No final de maio, apesar da interrupção da aceleração da covid-10 na região, com indicadores de casos e solicitação de leitos estáveis, a região ainda continua com muitas internações que acabam pressionando o sistema de saúde. "A gente atingiu uma estabilidade na alta, um platô na alta, e esses números não vem caindo. Por isso que a gente não consegue ainda no momento flexibilizar", disse Ana Paula. 

Ana Paula Vilaça reafirmou que o Plano de Convivência com a Covid-19 está passível de revisão a qualquer momento, a depender dos números da pandemia em cada região. "A gente tenta conciliar os interesses sociais e econômicos com as medidas restritivas. Fecha primeiramente só no final de semana, faz restrições de horário durante a semana até chegar ao que o agreste está vivendo que é, digamos, esse fechamento quase que total por conta desses números", disse.

 

Discussão

O conselheiro da Associação Comercial e Empresarial (Acic) de Caruaru Luverson Ferreira solicitou o escalonamento dos horários das atividades econômicas e a descentralização das restrições, para que não fiquem concentradas apenas em uma região.

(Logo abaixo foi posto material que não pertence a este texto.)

(* ===== verification/WordOps.v ===== *)
(** The rest of the word primitives: the updates of include/asm-generic/bitops/non-atomic.h that return the
    old bit, and the counts of lib/hweight.c for other widths. *)
From stdpp Require Import base list option numbers.
From Stdlib Require Import ZArith Lia.
From S2P Require Import Prelude Bitops.

Local Open Scope Z_scope.

(** ** Updates that return the old bit *)

Definition __test_and_set_bit (nr : Z) (addr : list Z) : option (Z * list Z) :=
  let mask := BITOP_MASK nr in
  old ← array_get addr (BITOP_WORD nr);
  addr ← array_set addr (BITOP_WORD nr) (Z.lor old mask);
  Some (Z.b2z (negb (Z.land old mask =? 0)), addr).

Definition __test_and_clear_bit (nr : Z) (addr : list Z) : option (Z * list Z) :=
  let mask := BITOP_MASK nr in
  old ← array_get addr (BITOP_WORD nr);
  addr ← array_set addr (BITOP_WORD nr) (Z.land old (not32 mask));
  Some (Z.b2z (negb (Z.land old mask =? 0)), addr).

Definition __test_and_change_bit (nr : Z) (addr : list Z) : option (Z * list Z) :=
  let mask := BITOP_MASK nr in
  old ← array_get addr (BITOP_WORD nr);
  addr ← array_set addr (BITOP_WORD nr) (Z.lxor old mask);
  Some (Z.b2z (negb (Z.land old mask =? 0)), addr).

Lemma mask_test w nr : 0 <= nr -> Z.land w (BITOP_MASK nr) =? 0 = negb (Z.testbit w (nr mod 32)).
Proof.
  intros Hn. pose proof (Z.mod_pos_bound nr 32 ltac:(lia)) as Hm. destruct (Z.testbit w (nr mod 32)) eqn:E; simpl.
  - apply Z.eqb_neq. intros E0. apply (f_equal (fun v => Z.testbit v (nr mod 32))) in E0.
    rewrite Z.land_spec, E, BITOP_MASK_testbit, Z.bits_0, Z.eqb_refl in E0 by lia. done.
  - apply Z.eqb_eq, Z.bits_inj'. intros j Hj. rewrite Z.land_spec, BITOP_MASK_testbit, Z.bits_0 by lia.
    destruct (Z.eqb_spec j (nr mod 32)) as [->|]; [by rewrite E|apply andb_false_r].
Qed.

(** An update that returns the old bit is the update, and the bit that test_bit reads. *)
Lemma test_and_update ws nr (g : Z -> Z) ws' :
  words_ok ws -> 0 <= nr < nbits ws ->
  (p ← array_get ws (BITOP_WORD nr); array_set ws (BITOP_WORD nr) (g p)) = Some ws' ->
  (old ← array_get ws (BITOP_WORD nr); addr ← array_set ws (BITOP_WORD nr) (g old);
   Some (Z.b2z (negb (Z.land old (BITOP_MASK nr) =? 0)), addr)) = Some (Z.b2z (btest ws nr), ws').
Proof.
  intros Hok Hnr. destruct (array_get_word ws (BITOP_WORD nr) Hok (word_index _ _ Hnr)) as (w & -> & Hw & _).
  cbn [mbind option_bind]. intros ->. cbn [mbind option_bind]. rewrite mask_test, negb_involutive by lia.
  do 3 f_equal. unfold btest, BITOP_WORD, BITS_PER_LONG in *. by rewrite (list_lookup_total_correct _ _ _ Hw).
Qed.

(** ** lib/hweight.c *)

Definition hweight16 (w : Z) : Z :=
  let res := u32 (w - Z.land (shr32 w 1) 0x5555) in
  let res := u32 (Z.land res 0x3333 + Z.land (shr32 res 2) 0x3333) in
  let res := Z.land (u32 (res + shr32 res 4)) 0x0F0F in
  Z.land (u32 (res + shr32 res 8)) 0x00FF.

Definition hweight8 (w : Z) : Z :=
  let res := u32 (w - Z.land (shr32 w 1) 0x55) in
  let res := u32 (Z.land res 0x33 + Z.land (shr32 res 2) 0x33) in
  Z.land (u32 (res + shr32 res 4)) 0x0F.

(** The version for longs of 32 bits. *)
Definition hweight64 (w : Z) : Z := u32 (hweight32 (u32 (Z.shiftr w 32)) + hweight32 (u32 w)).

Lemma hweight8_spec w : is_u8 w -> hweight8 w = count_bits (Z.testbit w) 8.
Proof.
  intros Hw. destruct (hw_byte w) as (C & D & N & <-); [width_lia|]. unfold hweight8.
  fold (hw_byte1 w). rewrite (u32_small (hw_byte1 w)) by width_lia. fold (hw_byte2 (hw_byte1 w)).
  set (d := hw_byte2 (hw_byte1 w)) in *. rewrite (u32_small d) by width_lia. unfold shr32.
  rewrite Z.shiftr_div_pow2 by lia. change (2 ^ 4) with 16. rewrite u32_small by (width_lia; div_lia).
  change 0x0F with (Z.ones 4). by rewrite Z.land_ones by lia.
Qed.

Lemma hweight16_spec w : is_u16 w -> hweight16 w = count_bits (Z.testbit w) 16.
Proof.
  intros Hw. assert (exists b0 b1, 0 <= b0 < 256 /\ 0 <= b1 < 256 /\ w = cat b0 (cat b1 0))
    as (b0 & b1 & B0 & B1 & ->).
  { exists (w mod 256), (w / 256). unfold cat. unfold is_u16, U16_MOD in Hw. div_lia. }
  change 16%nat with (8 + (8 + 0))%nat. rewrite !count_bits_cat by done.
  destruct (hw_byte b0 B0) as (C0 & D0 & N0 & <-), (hw_byte b1 B1) as (C1 & D1 & N1 & <-).
  unfold hweight16. change 0x5555 with (cat 0x55 (cat 0x55 0)). change 0x3333 with (cat 0x33 (cat 0x33 0)).
  change 0x0F0F with (cat 15 (cat 15 0)).
  rewrite !cat_land_shift by lia. rewrite Z.land_0_r, !cat_sub. fold (hw_byte1 b0) (hw_byte1 b1).
  set (c0 := hw_byte1 b0) in *. set (c1 := hw_byte1 b1) in *.
  rewrite Z.sub_0_r. rewrite (u32_small (cat c0 _)) by (unfold cat; width_lia).
  rewrite !cat_land_shift, !cat_land by lia. rewrite !Z.land_0_r, !cat_add. fold (hw_byte2 c0) (hw_byte2 c1).
  set (d0 := hw_byte2 c0) in *. set (d1 := hw_byte2 c1) in *.
  rewrite Z.add_0_r. rewrite (u32_small (cat d0 _)) by (unfold cat; width_lia).
  rewrite (u32_small (cat d0 _ + _)) by (unfold shr32; rewrite Z.shiftr_div_pow2 by lia;
    change (2 ^ 4) with 16; unfold cat; width_lia; div_lia).
  rewrite !hweight_nibbles by (unfold cat; div_lia). rewrite Z.land_0_r.
  set (e0 := (d0 + d0 / 16) mod 16). set (e1 := (d1 + d1 / 16) mod 16).
  assert (0 <= e0 <= 8 /\ 0 <= e1 <= 8) by (unfold e0, e1; div_lia).
  clearbody e0 e1. unfold shr32. rewrite !Z.shiftr_div_pow2 by lia. change (2 ^ 8) with 256. unfold cat.
  change 0x00FF with (Z.ones 8). rewrite Z.land_ones by lia. change (2 ^ 8) with 256.
  unfold u32, U32_MOD. change (2 ^ 32) with 4294967296. simpl count_bits. div_lia.
Qed.

Lemma hweight64_spec w : 0 <= w < 2 ^ 64 -> hweight64 w = count_bits (Z.testbit w) 64.
Proof.
  intros Hw. unfold hweight64. rewrite !hweight32_spec by apply u32_range.
  change 64%nat with (32 + 32)%nat. rewrite count_bits_app.
  assert (E1 : count_bits (Z.testbit (u32 w)) 32 = count_bits (Z.testbit w) 32).
  { apply count_bits_ext. intros i Hi. unfold u32, U32_MOD. apply Z.mod_pow2_bits_low. lia. }
  assert (E2 : count_bits (Z.testbit (u32 (Z.shiftr w 32))) 32 =
    count_bits (fun i => Z.testbit w (Z.of_nat 32 + i)) 32).
  { apply count_bits_ext. intros i Hi. unfold u32, U32_MOD. rewrite Z.mod_pow2_bits_low by lia.
    rewrite Z.shiftr_spec by lia. f_equal. lia. }
  rewrite E1, E2. pose proof (count_bits_bound (Z.testbit w) 32).
  pose proof (count_bits_bound (fun i => Z.testbit w (Z.of_nat 32 + i)) 32).
  rewrite u32_small by width_lia. lia.
Qed.

(** The updates that return a bit return the one that test_bit reads, stay in bounds and
    change what the plain updates change; every hweight counts the set bits of its width. *)
Theorem test_and_update_correct ws nr : words_ok ws -> 0 <= nr < nbits ws ->
  (exists ws', __test_and_set_bit nr ws = Some (Z.b2z (btest ws nr), ws') /\ __set_bit nr ws = Some ws' /\
    forall i, 0 <= i -> btest ws' i = (i =? nr) || btest ws i) /\
  (exists ws', __test_and_clear_bit nr ws = Some (Z.b2z (btest ws nr), ws') /\ __clear_bit nr ws = Some ws' /\
    forall i, 0 <= i -> btest ws' i = negb (i =? nr) && btest ws i) /\
  (exists ws', __test_and_change_bit nr ws = Some (Z.b2z (btest ws nr), ws') /\ __change_bit nr ws = Some ws' /\
    forall i, 0 <= i -> btest ws' i = xorb (i =? nr) (btest ws i)).
Proof.
  intros Hok Hnr. split_and!.
  - destruct (__set_bit_spec ws nr Hok Hnr) as (ws' & E & _ & _ & H). exists ws'. split_and!; [|done|done].
    by apply (test_and_update ws nr (fun p => Z.lor p (BITOP_MASK nr)) ws' Hok Hnr).
  - destruct (__clear_bit_spec ws nr Hok Hnr) as (ws' & E & _ & _ & H). exists ws'. split_and!; [|done|].
    + by apply (test_and_update ws nr (fun p => Z.land p (not32 (BITOP_MASK nr))) ws' Hok Hnr).
    + intros i Hi. by rewrite H.
  - destruct (__change_bit_spec ws nr Hok Hnr) as (ws' & E & _ & _ & H). exists ws'. split_and!; [|done|done].
    by apply (test_and_update ws nr (fun p => Z.lxor p (BITOP_MASK nr)) ws' Hok Hnr).
Qed.

Lemma test_and_update_witness : exists ws', __test_and_clear_bit 34 [0x10; 0x4] = Some (1, ws') /\
  btest ws' 34 = false.
Proof.
  destruct (proj1 (proj2 (test_and_update_correct [0x10; 0x4] 34 ltac:(words_by_eval) ltac:(by_eval))))
    as (ws' & E & _ & H). exists ws'. split; [exact E|]. rewrite H by lia. reflexivity.
Defined.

"Falando sobre a Macrorregião 2, são 2,5 milhões de habitantes, o que dá mais ou menos 26% da população do estado de Pernambuco. Você fechar uma região que equivale a 26% do estado vai responder ou dar minimamente um ganho na área das UTIs, um desafogo no sistema em detrimento por exemplo a macrorregião que Recife está incluindo, que são 6 milhões de habitantes que dá 65%, então a gente tem aqui o agreste fechado e tem a região Metropolitana aberta. Eu não vejo que seja uma medida até, sem entrar no âmbito técnico da saúde, mas da parte racional e lógica que é um pouco que a gente entende por sermos empresários da região", disse Luverson. 

Ele defendeu também que os shoppings centers cumprem todas as medidas sanitárias e, por isso, poderiam funcionar normalmente. 

"É uma região de alta informalidade, mas, no final das contas, apenas o setor formal fica fechado. Em 2020, ficamos 60 dias fechados sem motivo técnico que justificasse", afirmou Luverson. 

Já o presidente do Sindicato dos Lojistas do Comércio (Sindloja) de Caruaru, Manoel Santos, cobrou a adoção de planos preventivos pensados em parceria com a prefeitura e a população. "As pessoas não estão dando sua contribuição, que é fazer distanciamento social e usar máscaras", disse.

"Estamos fechando estabelecimentos que cumprem protocolos e deixamos abertos os que não cumprem", disse o presidente da Câmara de Dirigentes Lojistas (CDL) de Caruaru, Adjar Soares.

O diretor da Associação Comercial e Industrial de Toritama (Acit), Antônio Manzarra, e o presidente da Associação Empresarial de Santa Cruz do Capibaribe (Ascap), Josivan Oliveira, pediram reforço na vacinação no agreste.

O síndico do Moda Center de Santa Cruz do Capibaribe, João Gomes Filho queixou-se do fato de outros polos têxteis concorrentes em outros estados estarem funcionando, como em Fortaleza (CE), Goiânia (GO) e São Paulo (SP). 

Segundo João Cândido da Costa Filho, da Associação Pernambucana de Atacadistas de Tecidos, Artigos de Armarinho e Confecções (Apatec), o setor de confecção do Agreste emprega 300 mil pessoas.


Ela sugeriu uma nova reunião na próxima semana para reavaliar a situação.